ASSIGNED TASK | What you should write out is every line from the one containing "induction 1 as" to the end of the data, exactly and with nothing else.

--------------------------------------------------

(** C4 (as the code has it).  The window is anchored at whole seconds:
    with [START_TS] and [END_TS] the truncated float seconds of [START =
    NOW - 730 days] and [NOW], and the clock read between the epoch and
    [late_clock], every row of every chunk has [START_TS <=
    event_timestamp <= END_TS], hence [event_timestamp <= NOW] and
    [event_timestamp > START - 1 second].  The rows come in sessions whose
    first timestamp is a whole second drawn from [START_TS, END_TS] and
    whose cursor advances by a gap of 15 to 1800 seconds, clamped to
    [NOW] ([chunk_blocks]). *)
Theorem timestamps_in_window cfg env g w0 :
  module_init cfg env (boot env) = Done g w0 ->
  0 <= wall_clock env < late_clock ->
  forall fuel n w df w',
    generate_chunk fuel cfg g n w = Done df w' ->
    (exists lens blocks,
        chunk_blocks cfg g (ur_tape w) (ur_pos w) lens blocks /\
        incl df (List.concat blocks)) /\
    Forall (fun r => START_TS g <= event_timestamp r <= END_TS g /\
                     START g - usec < event_timestamp r * usec <= NOW g) df.
Proof.
  intros Hinit Hclock fuel n w df w' H.
  apply module_init_done in Hinit as (Hnow & Hstart & Hsts & Hets & _).
  pose proof (generate_chunk_incl _ _ _ _ _ _ _ H) as (lens & blocks & Hbs & Hincl).
  split; [exists lens, blocks; auto | ].
  pose proof late_clock_bounds as [Hdays Hlate].
  assert (HN : 0 <= NOW g < late_clock) by lia.
  assert (HS : - late_clock < START g < late_clock).
  { rewrite Hstart. unfold timedelta_days, usec in *. lia. }
  pose proof (int_timestamp_nonneg _ HN) as Hend. rewrite <- Hets in Hend.
  assert (Hle : START_TS g <= END_TS g).
  { rewrite Hsts, Hets. apply int_timestamp_mono; try lia. rewrite Hstart.
    unfold timedelta_days, usec. lia. }
  pose proof (int_timestamp_near (START g) HS) as Hnear. rewrite <- Hsts in Hnear.
  apply (chunk_blocks_window _ _ _ _ _ _ Hle (proj1 Hend)) in Hbs.
  rewrite Forall_forall in *. intros r Hr. specialize (Hbs r (Hincl r Hr)).
  unfold usec in *. lia.
Qed.

Lemma timestamps_in_window_witness :
  module_init tiny_config sample_env (boot sample_env) = Done sample_globals sample_world /\
  0 <= wall_clock sample_env < late_clock /\
  exists df w',
    generate_chunk 50 tiny_config sample_globals 6 sample_world = Done df w' /\
    Forall (fun r => 1730628000 <= event_timestamp r <= 1793700000) df.
Proof.
  assert (Hclock : 0 <= wall_clock sample_env < late_clock)
    by (unfold late_clock, usec; simpl; lia).
  split; [reflexivity | ]. split; [exact Hclock | ].
  destruct (generate_chunk 50 tiny_config sample_globals 6 sample_world) as [df w'| |] eqn:E;
    [ | vm_compute in E; discriminate | vm_compute in E; discriminate].
  exists df, w'. split; [reflexivity | ].
  pose proof (timestamps_in_window tiny_config sample_env sample_globals sample_world
                eq_refl Hclock 50%nat 6 sample_world df w' E) as [_ H].
  eapply Forall_impl; [ | exact H]. simpl. intros r Hr. exact (proj1 Hr).
Defined.

(** C4 as stated fails: read the clock at half past a second and let the
    first session draw the earliest second of the window; its row lies
    half a second before [START]. *)
Lemma timestamp_before_START :
  exists g w0 df w',
    module_init tiny_config zero_env (boot zero_env) = Done g w0 /\
    generate_chunk 1 tiny_config g 1 w0 = Done df w' /\
    START g = wall_clock zero_env - timedelta_days 730 /\
    Exists (fun r => event_timestamp r * usec < START g) df.
Proof.
  eexists _, _, _, _.
  split; [vm_compute; reflexivity | ]. split; [vm_compute; reflexivity | ].
  split; [reflexivity | ]. apply Exists_cons_hd. vm_compute. reflexivity.
Qed.

(** Why the clock must be read before [late_clock]: at the last
    microsecond of the second [2 ^ 34] the float of [NOW] rounds up, so
    [END_TS] is the second after [NOW] and the window is a second wider;
    a session that draws [END_TS] then emits a row after [NOW], and its
    next row, clamped to [NOW], carries the earlier timestamp. *)
Example late_clock_run :
  exists g w0 df w' a b,
    module_init tiny_config late_env (boot late_env) = Done g w0 /\
    END_TS g - START_TS g = 63072001 /\
    NOW g < END_TS g * usec /\
    generate_chunk 5 tiny_config g 2 w0 = Done df w' /\
    nth_error df 0 = Some a /\ nth_error df 1 = Some b /\
    session_id a = session_id b /\
    NOW g < event_timestamp a * usec /\
    event_timestamp b < event_timestamp a.
Proof.
  eexists _, _, _, _, _, _.
  split; [vm_compute; reflexivity | ]. split; [reflexivity | ]. split; [reflexivity | ].
  split; [vm_compute; reflexivity | ].
  split; [reflexivity | ]. split; [reflexivity | ].
  split; [reflexivity | ]. split; reflexivity.
Qed.

(** ** Sessions *)




Lemma session_rows_sid cfg g ur tok uid p cur rows :
  session_rows cfg g ur tok uid p cur rows -> Forall (fun r => session_id r = tok) rows.
Proof. induction 1; constructor; auto. Qed.

Lemma blocks_end_cons p b bs :
  blocks_end (p + 1 + N.of_nat (List.length b)) bs = blocks_end p (b :: bs).
Proof. unfold blocks_end. simpl. rewrite length_app. lia. Qed.

Lemma blocks_end_ge p bs : (p <= blocks_end p bs)%N.
Proof. unfold blocks_end. lia. Qed.

Lemma chunk_blocks_sids cfg g ur p lens blocks :
  chunk_blocks cfg g ur p lens blocks ->
  Forall (fun r => exists q, (p <= q < blocks_end p blocks)%N /\ session_id r = token ur q)
         (List.concat blocks).
Proof.
  induction 1 as [|p len lens b bs (uid & ts0 & _ & _ & Hrows) _ _ IH]; simpl.
  - constructor.
  - rewrite blocks_end_cons in IH.
    pose proof (blocks_end_ge (p + 1 + N.of_nat (List.length b)) bs) as Hge.
    rewrite blocks_end_cons in Hge.
    apply Forall_app. split.
    + apply session_rows_sid in Hrows.
      eapply Forall_impl; [ | exact Hrows]. simpl. intros r Hr.
      exists p. split; [lia | exact Hr].
    + eapply Forall_impl; [ | exact IH]. simpl. intros r (q & Hq & Hr).
      exists q. split; [lia | exact Hr].
Qed.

--------------------------------------------------

ANSWER FOR THIS EXERCISE |
  induction 1 as [|p len lens b bs (uid & ts0 & _ & _ & Hrows) _ _ IH]; simpl.
  - constructor.
  - rewrite blocks_end_cons in IH.
    pose proof (blocks_end_ge (p + 1 + N.of_nat (List.length b)) bs) as Hge.
    rewrite blocks_end_cons in Hge.
    apply Forall_app. split.
    + apply session_rows_sid in Hrows.
      eapply Forall_impl; [ | exact Hrows]. simpl. intros r Hr.
      exists p. split; [lia | exact Hr].
    + eapply Forall_impl; [ | exact IH]. simpl. intros r (q & Hq & Hr).
      exists q. split; [lia | exact Hr].
Qed.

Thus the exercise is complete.